■ Records for processing
=== Begin Enclosure ===

Lemma wp_copy_bytes fuel k s (R : unit → kstate → Prop) :
  copying s0 k s → 0 ≤ k ≤ n → n - k < Z.of_nat fuel →
  (∀ s', copying s0 n s' → R tt s') →
  wp (copy_bytes fuel (p + k) (q + k) (n - k)) s R.
Proof.
  revert k s. induction fuel as [|fuel IH]; intros k s Hc Hk Hfuel HR; [lia|].
  cbn [copy_bytes]. destruct (Z.ltb_spec 0 (n - k)).
  - apply wp_bind, (wp_copy_load k k); [done|lia|].
    apply wp_bind, (wp_copy_store k); [done|lia| |].
    { unfold u8. rewrite Z.mod_small; [done|apply load8_range]. }
    intros s' Hs'. rewrite <- !Z.add_assoc. replace (n - k - 1) with (n - (k + 1)) by lia.
    apply IH; [done|lia..|done].
  - apply wp_ret, HR. by replace n with k by lia.
Qed.

Lemma wp_copy_loops (R : unit → kstate → Prop) :
  0 ≤ n → k_mem s0 = m0 →
  (∀ m', frame dest_bytes m0 m' → (∀ i, 0 ≤ i < n → load8 m' (qs i) = load8 m0 (ps i)) →
         R tt (with_mem m' s0)) →
  wp (let! r := copy_words (S (Z.to_nat n)) p q n in
      copy_bytes (S (Z.to_nat n)) r.1.1 r.1.2 r.2) s0 R.
Proof.
  intros Hn Hm HR. apply wp_bind.
  assert (H0 : copying s0 0 s0).
  { exists m0. split; [by rewrite <- Hm; destruct s0|]. split; [apply frame_refl|lia]. }
  replace (copy_words (S (Z.to_nat n)) p q n)
    with (copy_words (S (Z.to_nat n)) (p + 0) (q + 0) (n - 0)) by (by rewrite !Z.add_0_r, Z.sub_0_r).
  apply wp_copy_words; [done|lia..|]. intros k s Hc Hk. cbn [fst snd].
  apply wp_copy_bytes; [done|lia..|]. intros s' (m' & -> & Hf & Hb). by apply HR.
Qed.

Lemma wp_copy_data (R : unit → kstate → Prop) :
  0 ≤ n → k_mem s0 = m0 →
  (∀ m', frame dest_bytes m0 m' → (∀ i, 0 ≤ i < n → load8 m' (qs i) = load8 m0 (ps i)) →
         R tt (with_mem m' s0)) →
  wp (copy_data p q n) s0 R.
Proof. apply wp_copy_loops. Qed.

Lemma wp_copy_from_user (R : Z → kstate → Prop) :
  0 ≤ n → k_mem s0 = m0 →
  (∀ m', frame dest_bytes m0 m' → (∀ i, 0 ≤ i < n → load8 m' (qs i) = load8 m0 (ps i)) →
         R 0 (with_mem m' s0)) →
  wp (copy_from_user p q n) s0 R.
Proof.
  intros Hn Hm HR. change (copy_from_user p q n) with
    (let! r := copy_words (S (Z.to_nat n)) p q n in
     copy_bytes (S (Z.to_nat n)) r.1.1 r.1.2 r.2 ;! ret 0).
  assert (Hw : wp (let! r := copy_words (S (Z.to_nat n)) p q n in
      copy_bytes (S (Z.to_nat n)) r.1.1 r.1.2 r.2) s0 (λ _ s', R 0 s')).
  { apply wp_copy_loops; [done..|]. intros m' Hf Hc. by apply HR. }
  unfold wp, bind in *. destruct (copy_words _ p q n s0) as [r s'|]; [|done].
  by destruct (copy_bytes _ _ _ _ s').
Qed.
(** ** Copies that stop

    The first [n] bytes of a longer block are as above, and the next byte of
    the source is not mapped. *)
Context (Hhole : ∀ m, frame dest_bytes m0 m → translate m cr3 (u32 (p + n)) = None).

Lemma ends_copy_load k i s (R : Z → kstate → Prop) :
  copying s0 k s → 0 ≤ i ≤ n → (i < n → R (load8 m0 (ps i)) s) → ends (PageFault (u32 (p + n))) (vload8 (p + i)) s R.
Proof.
  intros Hc Hi HR. destruct (decide (i = n)) as [->|Hne].
  - destruct Hc as (m & -> & Hf & _). unfold ends, vload8. cbn [k_mem k_cr3 with_mem]. by rewrite Hcr3, (Hhole m Hf).
  - apply ends_wp, (wp_copy_load k); [done|lia|apply HR; lia].
Qed.

Lemma ends_copy_word k s (R : Z → kstate → Prop) :
  copying s0 k s → 0 ≤ k ≤ n → n < k + 4 → ends (PageFault (u32 (p + n))) (vload32 (p + k)) s R.
Proof.
  intros Hc Hk Hn. unfold vload32. rewrite <- !Z.add_assoc.
  apply ends_bind, (ends_copy_load k); [done|lia|]. intros H0.
  apply ends_bind, (ends_copy_load k); [done|lia|]. intros H1.
  apply ends_bind, (ends_copy_load k); [done|lia|]. intros H2.
  apply ends_bind, (ends_copy_load k); [done|lia|]. lia.
Qed.

Lemma ends_copy_words N fuel k s :
  copying s0 k s → 0 ≤ k ≤ n → n < N → N - k < Z.of_nat fuel →
  ends (PageFault (u32 (p + n))) (copy_words fuel (p + k) (q + k) (N - k)) s
    (λ r s', ∃ k', r = (p + k', q + k', N - k') ∧ copying s0 k' s' ∧ 0 ≤ k' ≤ n).
Proof.
  revert k s. induction fuel as [|fuel IH]; intros k s Hc Hk HN Hfuel; [lia|]. cbn [copy_words].
  destruct (Z.ltb_spec 4 (N - k)); [|by apply ends_wp, wp_ret; exists k].
  destruct (decide (n < k + 4)); [by apply ends_bind, (ends_copy_word k)|].
  apply ends_assoc, ends_bind, ends_wp, (wp_copy_word k); [done|lia..|]. intros s' Hs'.
  replace (p + k + 4) with (p + (k + 4)) by lia. replace (q + k + 4) with (q + (k + 4)) by lia.
  replace (N - k - 4) with (N - (k + 4)) by lia. apply IH; [done|lia..].
Qed.

Lemma ends_copy_bytes N fuel k s :
  copying s0 k s → 0 ≤ k ≤ n → n < N → N - k < Z.of_nat fuel →
  ends (PageFault (u32 (p + n))) (copy_bytes fuel (p + k) (q + k) (N - k)) s (λ _ _, False).
Proof.
  revert k s. induction fuel as [|fuel IH]; intros k s Hc Hk HN Hfuel; [lia|]. cbn [copy_bytes].
  destruct (Z.ltb_spec 0 (N - k)); [|lia].
  apply ends_bind, (ends_copy_load k); [done|lia|]. intros Hlt.
  apply ends_bind, ends_wp, (wp_copy_store k); [done|lia| |].
  { unfold u8. rewrite Z.mod_small; [done|apply load8_range]. }
  intros s' Hs'. rewrite <- !Z.add_assoc. replace (N - k - 1) with (N - (k + 1)) by lia. apply IH; [done|lia..].
Qed.

(** A copy that runs into an unmapped page stops there. *)
Lemma copy_from_user_stops N :
  0 ≤ n < N → k_mem s0 = m0 → copy_from_user p q N s0 = Fault (PageFault (u32 (p + n))).
Proof.
  intros Hn Hm. assert (H0 : copying s0 0 s0).
  { exists m0. split; [by rewrite <- Hm; destruct s0|]. split; [apply frame_refl|lia]. }
  apply ends_fault. unfold copy_from_user. apply ends_bind.
  replace (copy_words (S (Z.to_nat N)) p q N)
    with (copy_words (S (Z.to_nat N)) (p + 0) (q + 0) (N - 0)) by (by rewrite !Z.add_0_r, Z.sub_0_r).
  eapply ends_mono; [apply ends_copy_words; [exact H0|lia..]|]. intros r s' (k & -> & Hc & Hk).
  cbn [fst snd]. apply ends_bind. eapply ends_mono; [apply ends_copy_bytes; [exact Hc|lia..]|]. done.
Qed.
End Copy.

(** The same block copied byte by byte: the reference the copies are compared
    with. *)
Fixpoint memcpy (m : memory) (ps qs : Z → Z) (n : nat) : memory :=
  match n with
  | O => m
  | Datatypes.S k => store8 (memcpy m ps qs k) (qs (Z.of_nat k)) (load8 m (ps (Z.of_nat k)))
  end.

Lemma memcpy_spec m ps qs n :
  (∀ i j, 0 ≤ i < Z.of_nat n → 0 ≤ j < Z.of_nat n → qs i = qs j → i = j) →
  frame (dest_bytes (Z.of_nat n) qs) m (memcpy m ps qs n) ∧
  ∀ i, 0 ≤ i < Z.of_nat n → load8 (memcpy m ps qs n) (qs i) = load8 m (ps i).
Proof.
  induction n as [|n IH]; intros Hinj; cbn [memcpy].
  - split; [apply frame_refl|lia].
  - destruct IH as [Hf Hc]; [intros i j Hi Hj; apply Hinj; lia|]. split.
    + eapply frame_trans.
      * eapply frame_weaken; [|exact Hf]. intros a (i & Hi & ->). exists i. split; [lia|done].
      * apply frame_store8. exists (Z.of_nat n). split; [lia|done].
    + intros i Hi. destruct (decide (i = Z.of_nat n)) as [->|Hne].
      * rewrite load8_store8_eq. unfold u8. apply Z.mod_small, load8_range.
      * rewrite load8_store8_ne; [apply Hc; lia|]. intros E. apply Hne, Hinj; [lia..|done].
Qed.

(** C33. copy_data, copy_from_user and copy_to_user, which move words and then
    the one to four bytes that are left, have the effect of a byte-by-byte
    copy: they terminate without a fault on mapped, non-overlapping blocks,
    and leave the memory the reference copy leaves and nothing else changed. *)
Theorem copy_is_memcpy p q n ps qs s :
  0 ≤ n → copy_ok (k_cr3 s) p q n ps qs (k_mem s) →
  ∃ m', m' ≡ memcpy (k_mem s) ps qs (Z.to_nat n) ∧
    copy_data p q n s = Ret tt (with_mem m' s) ∧
    copy_from_user p q n s = Ret 0 (with_mem m' s) ∧
    copy_to_user p q n s = Ret 0 (with_mem m' s).
Proof.
  intros Hn Hok.
  destruct (wp_elim (copy_data p q n) s (λ _ s', ∃ m', s' = with_mem m' s ∧
     frame (dest_bytes n qs) (k_mem s) m' ∧
     ∀ i, 0 ≤ i < n → load8 m' (qs i) = load8 (k_mem s) (ps i)))
    as ([] & s' & E & m' & -> & Hf & Hc).
  { eapply wp_copy_data; [exact Hok|done..|]. intros m' Hf Hc. by exists m'. }
  destruct (memcpy_spec (k_mem s) ps qs (Z.to_nat n)) as [Hf' Hc'].
  { intros i j Hi Hj. apply (copy_inj _ _ _ _ _ _ _ Hok); lia. }
  exists m'. split_and!.
  - intros a. destruct (decide (Exists (λ i, a = qs i) (seqZ 0 n))) as [Hx|Hx].
    + apply Exists_exists in Hx as (i & Hi%elem_of_seqZ & ->). rewrite Hc, Hc' by lia. done.
    + assert (¬ dest_bytes n qs a).
      { intros (i & Hi & ->). apply Hx, Exists_exists. exists i.
        split; [by apply elem_of_seqZ; lia|done]. }
      rewrite Hf, Hf'; [done| |done]. rewrite Z2Nat.id by lia. done.
  - done.
  - unfold copy_from_user, copy_data, bind in *.
    destruct (copy_words _ p q n s) as [r s1|]; [|done].
    by destruct (copy_bytes _ _ _ _ s1) as [[] s2|]; simplify_eq.
  - unfold copy_to_user, copy_data, bind in *.
    destruct (copy_words _ p q n s) as [r s1|]; [|done].
    by destruct (copy_bytes _ _ _ _ s1) as [[] s2|]; simplify_eq.
Qed.

(** ** Copies inside the kernel's window *)

Section KernelCopy.
Context {L : Layout} {LO : LayoutOk L}.

Lemma space_ok_frame P m m' i :
  valid_task i → space_ok m i → frame P m m' →
  (∀ a, P a → (¬ tables_bytes a) ∧ (¬ dirs_bytes a)) → space_ok m' i.
Proof.
  intros Hi [Hd Hk] Hf HP. split.
  - eapply dir_word_frame; [done|exact Hf| |done]. intros a Ha HPa. by destruct (HP a HPa).
  - intros p Hp. rewrite (frame_load32 _ _ _ _ Hf); [by apply Hk|].
    intros b Hb HPb. destruct (HP b HPb) as [Ht _]. apply Ht.
    eapply pt_bytes_tables; [done|]. eapply pte_in_table; [|done].
    unfold NUM_PAG_KERNEL, TOTAL_PAGES in *. lia.
Qed.

Lemma copy_ok_kernel i m p q n :
  valid_task i → space_ok m i →
  KERNEL_LO ≤ p → p + n ≤ KERNEL_HI → KERNEL_LO ≤ q → q + n ≤ KERNEL_HI → apart p n q n →
  (∀ a, in_range q n a → (¬ tables_bytes a) ∧ (¬ dirs_bytes a)) →
  copy_ok (dir_addr i) p q n (Z.add p) (Z.add q) m.
Proof.
  intros Hi Hs Hp Hp' Hq Hq' Hap Hout. unfold KERNEL_LO, KERNEL_HI, apart in *.
  assert (Hst : ∀ m' a, frame (dest_bytes n (Z.add q)) m m' → KERNEL_LO ≤ a < KERNEL_HI →
            translate m' (dir_addr i) (u32 a) = Some a).
  { intros m' a Hf Ha. unfold KERNEL_LO, KERNEL_HI in *. rewrite u32_small by lia.
    rewrite translate_kernel; [|done| |unfold KERNEL_HI; lia].
    - by rewrite decide_True by (unfold KERNEL_LO; lia).
    - eapply space_ok_frame; [done..|]. intros b (j & Hj & ->). apply Hout. unfold in_range. lia. }
  split; intros; [apply Hst; [done|unfold KERNEL_LO, KERNEL_HI; lia]..|lia|lia].
Qed.
End KernelCopy.

(** 4096 bytes copied from task union 1 to task union 2 once the memory
    manager is up. *)
Lemma copy_is_memcpy_witness :
  let src := task_addr (L := zeos_layout) 1 in
  let dst := task_addr (L := zeos_layout) 2 in
  ∃ s, copy_ok (k_cr3 s) src dst 4096 (Z.add src) (Z.add dst) (k_mem s) ∧
  ∃ m', m' ≡ memcpy (k_mem s) (Z.add src) (Z.add dst) (Z.to_nat 4096) ∧
    copy_data src dst 4096 s = Ret tt (with_mem m' s) ∧
    copy_from_user src dst 4096 s = Ret 0 (with_mem m' s) ∧
    copy_to_user src dst 4096 s = Ret 0 (with_mem m' s).
Proof.
  destruct (wp_elim _ _ _ (@wp_init_mm zeos_layout zeos_layout_ok kstate_image eq_refl))
    as ([] & s & _ & Hr & _).
  assert (Hc : copy_ok (k_cr3 s) (task_addr (L := zeos_layout) 1) (task_addr (L := zeos_layout) 2)
    4096 (Z.add (task_addr (L := zeos_layout) 1)) (Z.add (task_addr (L := zeos_layout) 2)) (k_mem s)).
  { rewrite (ready_cr3 s Hr). apply (@copy_ok_kernel zeos_layout zeos_layout_ok 0).
    - unfold valid_task, NR_TASKS. lia.
    - split; [apply Hr; unfold valid_task, NR_TASKS; lia|]. intros p Hp.
      apply Hr; unfold valid_task, NR_TASKS, NUM_PAG_KERNEL, TOTAL_PAGES in *; lia.
    - vm_compute. discriminate.
    - vm_compute. discriminate.
    - vm_compute. discriminate.
    - vm_compute. discriminate.
    - left. vm_compute. discriminate.
    - unfold in_range, tables_bytes, dirs_bytes, in_range, NR_TASKS, PAGE_SIZE. cbn.
      unfold task_addr, sizeof_task_union, KERNEL_STACK_SIZE. cbn. lia. }
  exists s. split; [exact Hc|]. apply (copy_is_memcpy _ _ 4096 _ _ s); [lia|exact Hc].
Defined.

(** ** User pointers *)

Abbreviation user_end := (L_USER_START + (NUM_PAG_DATA + NUM_PAG_CODE) * PAGE_SIZE).

(** The blocks access_ok accepts.  The sum of address and size is that of
    32-bit words: when it wraps around, the block is refused unless the end
    comes to the page of the start again. *)
Lemma access_ok_iff type addr size :
  0 ≤ addr < 2 ^ 32 → 0 ≤ size < 2 ^ 32 →
  access_ok type addr size = 1 ↔
    L_USER_START ≤ addr ∧
    (addr + size < user_end + PAGE_SIZE ∨ addr < user_end + PAGE_SIZE ∧ 2 ^ 32 - addr mod PAGE_SIZE ≤ size).
Proof.
  intros Ha Hs. unfold access_ok, u32.
  change USER_FIRST_PAGE with 256. unfold NUM_PAG_DATA, NUM_PAG_CODE, L_USER_START, PAGE_SIZE.
  rewrite !Z.shiftr_div_pow2 by lia.
  set (e := (addr + size) mod 2 ^ 32).
  assert (He : addr + size < 2 ^ 32 ∧ e = addr + size ∨ 2 ^ 32 ≤ addr + size ∧ e = addr + size - 2 ^ 32)
    by (subst e; Z.div_mod_to_equations; lia). clearbody e.
  destruct (Z.ltb_spec (e / 2 ^ 12) (addr / 2 ^ 12)),
    (Z.leb_spec 256 (addr / 2 ^ 12)), (Z.leb_spec (e / 2 ^ 12) (256 + 20)),
    (Z.leb_spec (e / 2 ^ 12) (256 + 8 + 20)), (type =? VERIFY_WRITE);
    cbn [andb]; split; intros; (done || (Z.div_mod_to_equations; lia)).
Qed.

Lemma access_ok_bool type addr size : access_ok type addr size = 0 ∨ access_ok type addr size = 1.
Proof. unfold access_ok. repeat case_match; auto. Qed.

=== End Enclosure ===

■ Exercise prompt
Where a line above contains the word "revert", show that line.

■ Exercise output
  revert k s. induction fuel as [|fuel IH]; intros k s Hc Hk Hfuel HR; [lia|].
  revert k s. induction fuel as [|fuel IH]; intros k s Hc Hk HN Hfuel; [lia|]. cbn [copy_words].
  revert k s. induction fuel as [|fuel IH]; intros k s Hc Hk HN Hfuel; [lia|]. cbn [copy_bytes].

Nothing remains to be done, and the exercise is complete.